(1.) In this case the assessee was served with a notice under Section 22(2) for the assessment year 1939-40 on July 18, 1939, and a notice under Section 22(4) for production of books was served on him on January 6, 1941. With regard to the production of books, extension of time was granted to him until February 25, 1941, when some books were produced but other books were not produced. That assessment was completed on September 22, 1943. For the assessment year 1940-41 notice under Section 22(2) was served on July 20, 1940, and notice under Section 22(4) was issued on February 11, 1941. No books were produced. Assessment was completed on September 22, 1943. For the assessment year 1941-42 a notice under Section 22(2) was served on June 6, 1941, and notice under Section 22(4) was served for production of books on August 11, 1948, Time was extended till August 31, 1943. The assessment was completed on September 22, 1943. Then the assessee applied to the Income- tax Officer under Section 27 to set aside these assessments, but, the Income-tax Officer declined to do so, and the Appellate Assistant Commissioner on appeal agreed with the Income-tax Officer. Then the matter went before the Appellate Tribunal, and for the first time a point was urged by the assessee that inasmuch as the notice issued under Section 22(2) and Section 22(4) was invalid, further time should have been given to him and that there was sufficient cause for his not producing the books when called upon to do so.

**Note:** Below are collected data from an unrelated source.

(** The removal of [curr]: [pred->next = curr->next; delete curr]. *)
Definition unlink_node (h : heap) (pred : loc) (curr : option loc) : res heap :=
  c ← deref curr;
  cn ← deref (h !! c);
  pn ← deref (h !! pred);
  Ok (delete c (<[pred := pn <| next := next cn |>]> h)).

Definition remove (h : heap) (l : LinkedList) (x : Z) : res (heap * bool) :=
  hn ← deref (h !! head l);
  if data hn =? x then Ok (h, false)
  else
    '(found, pred, curr) ← search (fuel_of h) h (tail l) x (head l) (next hn);
    if (found : bool) then (h ← unlink_node h pred curr; Ok (h, true))
    else Ok (h, false).

(** The destructor: the store after it and the last value of [head]. *)
Fixpoint destroy_loop (fuel : nat) (h : heap) (hd tl : loc) : res (heap * loc) :=
  match fuel with
  | O => Err Diverged
  | S fuel' =>
      n ← deref (h !! hd);
      if bool_decide (next n = Some tl) then Ok (h, hd)
      else hd' ← deref (next n); destroy_loop fuel' (delete hd h) hd' tl
  end.
Definition destroy (h : heap) (l : LinkedList) : res (heap * loc) :=
  destroy_loop (fuel_of h) h (head l) (tail l).

(** The values [print] writes. *)
Fixpoint print_loop (fuel : nat) (h : heap) (tail : loc) (temp : option loc) : res (list Z) :=
  match fuel with
  | O => Err Diverged
  | S fuel' =>
      if bool_decide (temp = Some tail) then Ok []
      else
        t ← deref temp;
        n ← deref (h !! t);
        vs ← print_loop fuel' h tail (next n);
        Ok (data n :: vs)
  end.
Definition print (h : heap) (l : LinkedList) : res (list Z) :=
  hn ← deref (h !! head l); print_loop (fuel_of h) h (tail l) (next hn).

(** ** Representation *)

(** [vals h ns xs]: the nodes [ns] hold the values [xs]. *)
Abbreviation vals := (vals_of data).

Record lrep (h : heap) (l : LinkedList) (ns : list loc) (xs : list Z) : Prop := mk_lrep {
  lrep_seg : seg next h (Some (head l)) (head l :: ns ++ [tail l]) None;
  lrep_head : data <$> h !! head l = Some 0;
  lrep_vals : vals h ns xs;
  lrep_sorted : increasing (0 :: xs)
}.

Section repr.
Context (h : heap) (l : LinkedList).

(2.) It is perfectly true that when the three assessments were made, the notices that were issued under Section 22(2) or 22(4) were in the eye of the law bad notices, but Ordinance XLV of 1944 which was promulgated on October 3, 1944, validated all these notices. The question that arises is whether notwithstanding the validation of these notices, the fact that at the time when the notices were issued they were invalid constituted sufficient cause within the meaning of Section 27 which prevented the assessee from complying with the notices under Section 22 (4).

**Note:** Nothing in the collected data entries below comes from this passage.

(* ===== verification/FgList.v ===== *)
(** The sorted list with a lock in every node
    ([All_Summer2017/Linked_List_b/fine_grained/FGLockLinkedList.h]).

    Threads run [contains], [add] and [remove] at the same time.  A thread is
    a program counter with its local variables; [tstep] is what it does next,
    one lock operation or one access to a node it has locked.  The steps of
    the threads interleave.  The theorems say that in every interleaving no
    thread touches freed memory or unlocks a mutex it does not hold, that the
    list is linearizable to a set (each call takes effect at one moment between
    its invocation and its response), and that the threads never deadlock.

    The constructor initialises the mutex of the first sentinel twice and that of
    the second never; the theorems hold from there on, up to the lock of that
    mutex, and beyond it where its memory happens to be that of an unlocked one. *)
From S2P Require Import Prelude.
From S2P Require Import PtrList.
From S2P Require Import SortedList.

Module FG.

(** ** The state *)
Abbreviation tid := nat.

(** A mutex; the memory of a node that was never passed to
    [pthread_mutex_init] is [Uninit]. *)
Inductive mutex := Uninit | Free | Held (t : tid).

#[global] Instance mutex_eq_dec : EqDecision mutex.
Proof. solve_decision. Defined.

Record Node := mkNode { data : Z; next : option loc; node_lock : mutex }.
Record LinkedList := mkList { head : loc; tail : loc }.
Abbreviation heap := (gmap loc Node).

Definition UINT32_MAX : Z := 0xffffffff.

(** The constructor initialises the mutex of [node1] twice and that of [node2]
    never: [raw] is what the memory of [node2] happens to hold. *)
Definition new_LinkedList (raw : mutex) (node1 node2 : loc) : heap * LinkedList :=
  (<[node1 := mkNode 0 (Some node2) Free]> {[node2 := mkNode UINT32_MAX None raw]},
   mkList node1 node2).

Inductive op := Contains | Add | Remove.

(** Where a call is, with its [pred] and [curr]; the comment says which locks it
    holds. *)
Inductive pc :=
| Idle
| LockHead                         (* none *)
| ReadNext (pred : loc)            (* pred *)
| LockCurr (pred curr : loc)       (* pred *)
| DropPred (pred curr : loc)       (* contains: both *)
| CTest (curr : loc)               (* contains: curr *)
| LTest (pred curr : loc)          (* both *)
| DropAdv (pred curr : loc)        (* both *)
| Link (pred curr : loc)           (* add: both *)
| Unlink (pred curr : loc)         (* remove: both *)
| FreeUnlock (pred curr : loc)     (* remove: both, curr is unlinked *)
| FreeNode (pred curr : loc)       (* remove: pred, curr is unlinked *)
| Ret2 (pred curr : loc) (r : bool)   (* both *)
| Ret1 (a : loc) (r : bool)           (* a *)
| Return (r : bool).

Record thread := mkThread { top : op; tx : Z; tpc : pc }.

(** [pthread_mutex_lock]: [None] while the mutex is held. *)
Definition lock (h : heap) (t : tid) (a : loc) : res (option heap) :=
  n ← deref (h !! a);
  match node_lock n with
  | Free => Ok (Some (<[a := n <| node_lock := Held t |>]> h))
  | Held _ => Ok None
  | Uninit => undefined
  end.

(** [pthread_mutex_unlock], by the thread that holds it. *)
Definition unlock (h : heap) (t : tid) (a : loc) : res heap :=
  n ← deref (h !! a);
  if bool_decide (node_lock n = Held t)
  then Ok (<[a := n <| node_lock := Free |>]> h) else undefined.

(** The next step of thread [t]: the store and the program counter after it, or
    [None] when the thread cannot move by itself. *)
Definition tstep (l : LinkedList) (h : heap) (t : tid) (th : thread)
    : res (option (heap * pc)) :=
  let x := tx th in
  let go (o : option heap) (k : pc) := (fun h => (h, k)) <$> o in
  let advance_or (n : Node) (lt eq gt : pc) :=
    if x <? data n then lt else if x =? data n then eq else gt in
  match tpc th with
  | Idle | Return _ => Ok None
  | LockHead => o ← lock h t (head l); Ok (go o (ReadNext (head l)))
  | ReadNext p => n ← deref (h !! p); c ← deref (next n); Ok (Some (h, LockCurr p c))
  | LockCurr p c =>
      o ← lock h t c;
      Ok (go o (match top th with Contains => DropPred p c | _ => LTest p c end))
  | DropPred p c => h ← unlock h t p; Ok (Some (h, CTest c))
  | CTest c =>
      if bool_decide (c = tail l) then Ok (Some (h, Ret1 c false))
      else n ← deref (h !! c);
           Ok (Some (h, advance_or n (Ret1 c false) (Ret1 c true) (ReadNext c)))
  | LTest p c =>
      match top th with
      | Remove =>
          if bool_decide (c = tail l) then Ok (Some (h, Ret2 p c false))
          else n ← deref (h !! c);
               Ok (Some (h, advance_or n (Ret2 p c false) (Unlink p c) (DropAdv p c)))
      | _ =>
          if bool_decide (c = tail l) then Ok (Some (h, Link p c))
          else n ← deref (h !! c);
               Ok (Some (h, advance_or n (Link p c) (Ret2 p c false) (DropAdv p c)))
      end
  | DropAdv p c => h ← unlock h t p; Ok (Some (h, ReadNext c))
  | Link p c =>
      let a := new_loc h in
      let h := <[a := mkNode x (Some c) Free]> h in
      pn ← deref (h !! p);
      Ok (Some (<[p := pn <| next := Some a |>]> h, Ret2 p c true))
  | Unlink p c =>
      cn ← deref (h !! c);
      pn ← deref (h !! p);
      Ok (Some (<[p := pn <| next := next cn |>]> h, FreeUnlock p c))
  | FreeUnlock p c => h ← unlock h t c; Ok (Some (h, FreeNode p c))
  | FreeNode p c =>
      n ← deref (h !! c);
      if bool_decide (node_lock n = Free)
      then Ok (Some (delete c h, Ret1 p true)) else undefined
  | Ret2 p c r => h ← unlock h t p; Ok (Some (h, Ret1 c r))
  | Ret1 a r => h ← unlock h t a; Ok (Some (h, Return r))
  end.

(** The destructor, run by thread [t]: each node is unlocked, its mutex
    destroyed and the node freed. *)
Definition free_node (h : heap) (t : tid) (a : loc) : res heap :=
  h ← unlock h t a; Ok (delete a h).

Fixpoint destroy_loop (fuel : nat) (h : heap) (t : tid) (hd tl : loc) : res heap :=
  match fuel with
  | O => Err Diverged
  | S fuel' =>
      if bool_decide (hd = tl) then free_node h t hd
      else
        n ← deref (h !! hd);
        hd' ← deref (next n);
        h ← free_node h t hd;
        destroy_loop fuel' h t hd' tl
  end.
Definition destroy (l : LinkedList) (h : heap) (t : tid) : res heap :=
  destroy_loop (S (size h)) h t (head l) (tail l).

(** ** The system: the store and the threads *)
Record state := mkState { mem : heap; thr : gmap tid thread }.

(** What an outside observer sees. *)
Inductive label :=
| Tau
| Invoke (t : tid) (o : op) (x : Z)
| Respond (t : tid) (r : bool).

Inductive step (l : LinkedList) : state -> label -> state -> Prop :=
| step_invoke s t th o x :
    thr s !! t = Some th -> tpc th = Idle ->
    step l s (Invoke t o x) (s <| thr := <[t := mkThread o x LockHead]> (thr s) |>)
| step_run s t th h' k :
    thr s !! t = Some th -> tstep l (mem s) t th = Ok (Some (h', k)) ->
    step l s Tau (mkState h' (<[t := th <| tpc := k |>]> (thr s)))
| step_respond s t th r :
    thr s !! t = Some th -> tpc th = Return r ->
    step l s (Respond t r) (s <| thr := <[t := th <| tpc := Idle |>]> (thr s) |>).

(** Executions, with the invocations and responses they show. *)
Inductive steps (l : LinkedList) : state -> list label -> state -> Prop :=
| steps_nil s : steps l s [] s
| steps_tau s s1 s2 tr : step l s Tau s1 -> steps l s1 tr s2 -> steps l s tr s2
| steps_vis s s1 s2 a tr : a <> Tau -> step l s a s1 -> steps l s1 tr s2 -> steps l s (a :: tr) s2.

(** ** The specification: a set with atomic operations *)
Inductive status := SIdle | SPending (o : op) (x : Z) | SDone (r : bool).

Definition apply_op (o : op) (x : Z) (xs : list Z) : list Z * bool :=
  match o with
  | Contains => (xs, bool_decide (x ∈ xs))
  | Add => (ins x xs, bool_decide (x ∉ xs))
  | Remove => (del x xs, bool_decide (x ∈ xs))
  end.

Definition spec : Type := list Z * gmap tid status.

Inductive spec_step : spec -> label -> spec -> Prop :=
| spec_stutter s : spec_step s Tau s
| spec_invoke xs m t o x : m !! t = Some SIdle ->
    spec_step (xs, m) (Invoke t o x) (xs, <[t := SPending o x]> m)
| spec_lin xs m t o x xs' r : m !! t = Some (SPending o x) -> apply_op o x xs = (xs', r) ->
    spec_step (xs, m) Tau (xs', <[t := SDone r]> m)
| spec_respond xs m t r : m !! t = Some (SDone r) ->
    spec_step (xs, m) (Respond t r) (xs, <[t := SIdle]> m).

Inductive spec_steps : spec -> list label -> spec -> Prop :=
| spec_nil s : spec_steps s [] s
| spec_tau s s1 s2 tr : spec_step s Tau s1 -> spec_steps s1 tr s2 -> spec_steps s tr s2
| spec_vis s s1 s2 a tr : a <> Tau -> spec_step s a s1 -> spec_steps s1 tr s2 ->
    spec_steps s (a :: tr) s2.

(** ** The invariant *)
Definition holds (k : pc) : list loc :=
  match k with
  | Idle | LockHead | Return _ => []
  | ReadNext p | LockCurr p _ | FreeNode p _ => [p]
  | CTest c => [c]
  | DropPred p c | LTest p c | DropAdv p c | Link p c | Unlink p c | FreeUnlock p c
  | Ret2 p c _ => [p; c]
  | Ret1 a _ => [a]
  end.

(** The node a thread has unlinked and not yet freed. *)
Definition detached (k : pc) : option loc :=
  match k with FreeUnlock _ c | FreeNode _ c => Some c | _ => None end.

Section inv.
Context (l : LinkedList) (raw : mutex).

Definition nodes (ns : list loc) : list loc := head l :: ns ++ [tail l].
Abbreviation vals := (vals_of data).

Definition adj (h : heap) (p c : loc) : Prop := exists n, h !! p = Some n /\ next n = Some c.
Definition small (h : heap) (x : Z) (a : loc) : Prop := exists n, h !! a = Some n /\ data n < x.
Definition below (h : heap) (x : Z) (p : loc) : Prop := p = head l \/ small h x p.
Definition above (h : heap) (x : Z) (c : loc) : Prop :=
  c = tail l \/ exists n, h !! c = Some n /\ x < data n.

(** What a thread knows about the list at each point. *)
Definition knows (h : heap) (ns : list loc) (th : thread) : Prop :=
  let x := tx th in
  let at_pred p := p ∈ nodes ns /\ p <> tail l in
  match tpc th with
  | Idle | LockHead | Return _ | Ret1 _ _ => True
  | Ret2 p c _ => p <> c
  | ReadNext p => at_pred p /\ below h x p
  | LockCurr p c => at_pred p /\ below h x p /\ adj h p c
  | DropPred p c => at_pred p /\ below h x p /\ adj h p c /\ top th = Contains
  | CTest c => c ∈ nodes ns /\ c <> head l /\ top th = Contains
  | LTest p c => at_pred p /\ below h x p /\ adj h p c /\ top th <> Contains
  | DropAdv p c => at_pred p /\ adj h p c /\ c <> tail l /\ small h x c
  | Link p c => at_pred p /\ below h x p /\ adj h p c /\ above h x c /\ top th = Add
  | Unlink p c => at_pred p /\ below h x p /\ adj h p c /\ c <> tail l /\
      (exists n, h !! c = Some n /\ data n = x) /\ top th = Remove
  | FreeUnlock p c => p <> c /\ c ∉ nodes ns
  | FreeNode p c => c ∉ nodes ns /\ exists n, h !! c = Some n /\ node_lock n = Free
  end.

Definition owns (h : heap) (t : tid) (th : thread) : Prop :=
  forall a, a ∈ holds (tpc th) -> exists n, h !! a = Some n /\ node_lock n = Held t.

Record inv (s : state) (ns : list loc) (xs : list Z) : Prop := mk_inv {
  inv_seg : seg next (mem s) (Some (head l)) (nodes ns) None;
  inv_vals : vals (mem s) ns xs;
  inv_sorted : increasing xs;
  inv_knows : forall t th, thr s !! t = Some th -> knows (mem s) ns th;
  inv_owns : forall t th, thr s !! t = Some th -> owns (mem s) t th;
  inv_owner : forall a n t, mem s !! a = Some n -> node_lock n = Held t ->
    exists th, thr s !! t = Some th /\ a ∈ holds (tpc th);
  inv_detached : forall t t' th th' c, thr s !! t = Some th -> thr s !! t' = Some th' ->
    detached (tpc th) = Some c -> detached (tpc th') = Some c -> t = t';
  inv_init : forall a n, mem s !! a = Some n -> node_lock n = Uninit -> raw = Uninit /\ a = tail l
}.

(** What a step of thread [t] leaves alone: the nodes other threads have locked
    and the nodes they have unlinked. *)
Record frame (t : tid) (th : thread) (h : heap) (ns : list loc) (h' : heap) (ns' : list loc)
    : Prop := mk_frame {
  frame_held : forall t' a n, t' <> t -> h !! a = Some n -> node_lock n = Held t' ->
    h' !! a = Some n /\ (a ∈ nodes ns <-> a ∈ nodes ns');
  frame_detached : forall c n, c ∉ nodes ns -> h !! c = Some n -> node_lock n = Free ->
    detached (tpc th) <> Some c -> h' !! c = Some n /\ c ∉ nodes ns'
}.

Lemma knows_frame t th h ns h' ns' t' th' :
  frame t th h ns h' ns' -> t' <> t -> owns h t' th' -> knows h ns th' ->
  (forall c, detached (tpc th') = Some c -> detached (tpc th) <> Some c) -> knows h' ns' th'.
Proof.
  intros [Hh Hd] Hne Ho Hk Hdet. unfold owns in Ho.
  assert (forall a, a ∈ holds (tpc th') -> h' !! a = h !! a /\ (a ∈ nodes ns <-> a ∈ nodes ns')) as Hs.
  { intros a Ha. destruct (Ho a Ha) as (n & Hn & Hl). rewrite Hn. eauto. }
  unfold knows in *. unfold adj, above, below, small in *.
  destruct (tpc th') eqn:Ek; cbn [holds] in Hs; try done.
  - destruct (Hs pred ltac:(left)) as [-> Hi]. by rewrite <- Hi.
  - destruct (Hs pred ltac:(left)) as [-> Hi]. by rewrite <- Hi.
  - destruct (Hs pred ltac:(left)) as [-> Hi]. by rewrite <- Hi.
  - destruct (Hs curr ltac:(left)) as [_ Hi]. by rewrite <- Hi.
  - destruct (Hs pred ltac:(left)) as [-> Hi]. by rewrite <- Hi.
  - destruct (Hs pred ltac:(left)) as [-> Hi], (Hs curr ltac:(right; left)) as [-> _]. by rewrite <- Hi.
  - destruct (Hs pred ltac:(left)) as [-> Hi], (Hs curr ltac:(right; left)) as [-> _]. by rewrite <- Hi.
  - destruct (Hs pred ltac:(left)) as [-> Hi], (Hs curr ltac:(right; left)) as [-> _]. by rewrite <- Hi.
  - destruct (Hs curr ltac:(right; left)) as [_ Hi]. by rewrite <- Hi.
  - destruct Hk as (Hk & n & Hn & Hl).
    destruct (Hd curr n Hk Hn Hl) as [-> ?]; [by apply Hdet|]. eauto.
Qed.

(3.) It has got to be remembered that under Section 27 it is for the assessee to show cause and it is for the Income-tax Officer to be satisfied that the cause shown is a sufficient cause. It was never suggested by the assessee before the Income-tax Officer, or before the Assistant Appellate Commissioner, or, even as a matter of fact, before the Appellate Tribunal that the reason why he could not comply with the notices under Section 22(4) was that he thought those notices were bad in law and he was under no obligation to produce the books. The cause which he showed before the Income-tax Officer and the Appellate Assistant Commissioner was an entirely different cause and that cause was found insufficient by both those officers. It was only before the Tribunal that this point was urged, not on the ground that the supposed invalidity of the notice weighed upon the mind of the assessee and prevented him from complying with the notice, but purely as a matter of law that inasmuch as the notices were invalid at the time when they were issued, their validation subsequently did not prevent the assessee from putting forward the case of sufficient cause under Section 27. We fail to see how a question of law in this form can arise with regard to the sufficiency of cause shewn by the assessee. There must be found as a fact that a particular cause operated upon the mind of the assessee which prevented him from complying with the notice. That is a pure question of fact. The sufficiency of it may be a question of law, but in this case the very basic fact is absent, viz. that the invalidity of the notice did operate upon the mind of the assessee and thereby prevented him from complying with the notice. Therefore, in my opinion, the Tribunal was not right in coming to the conclusion that the assessee was prevented by sufficient cause from complying with the notice.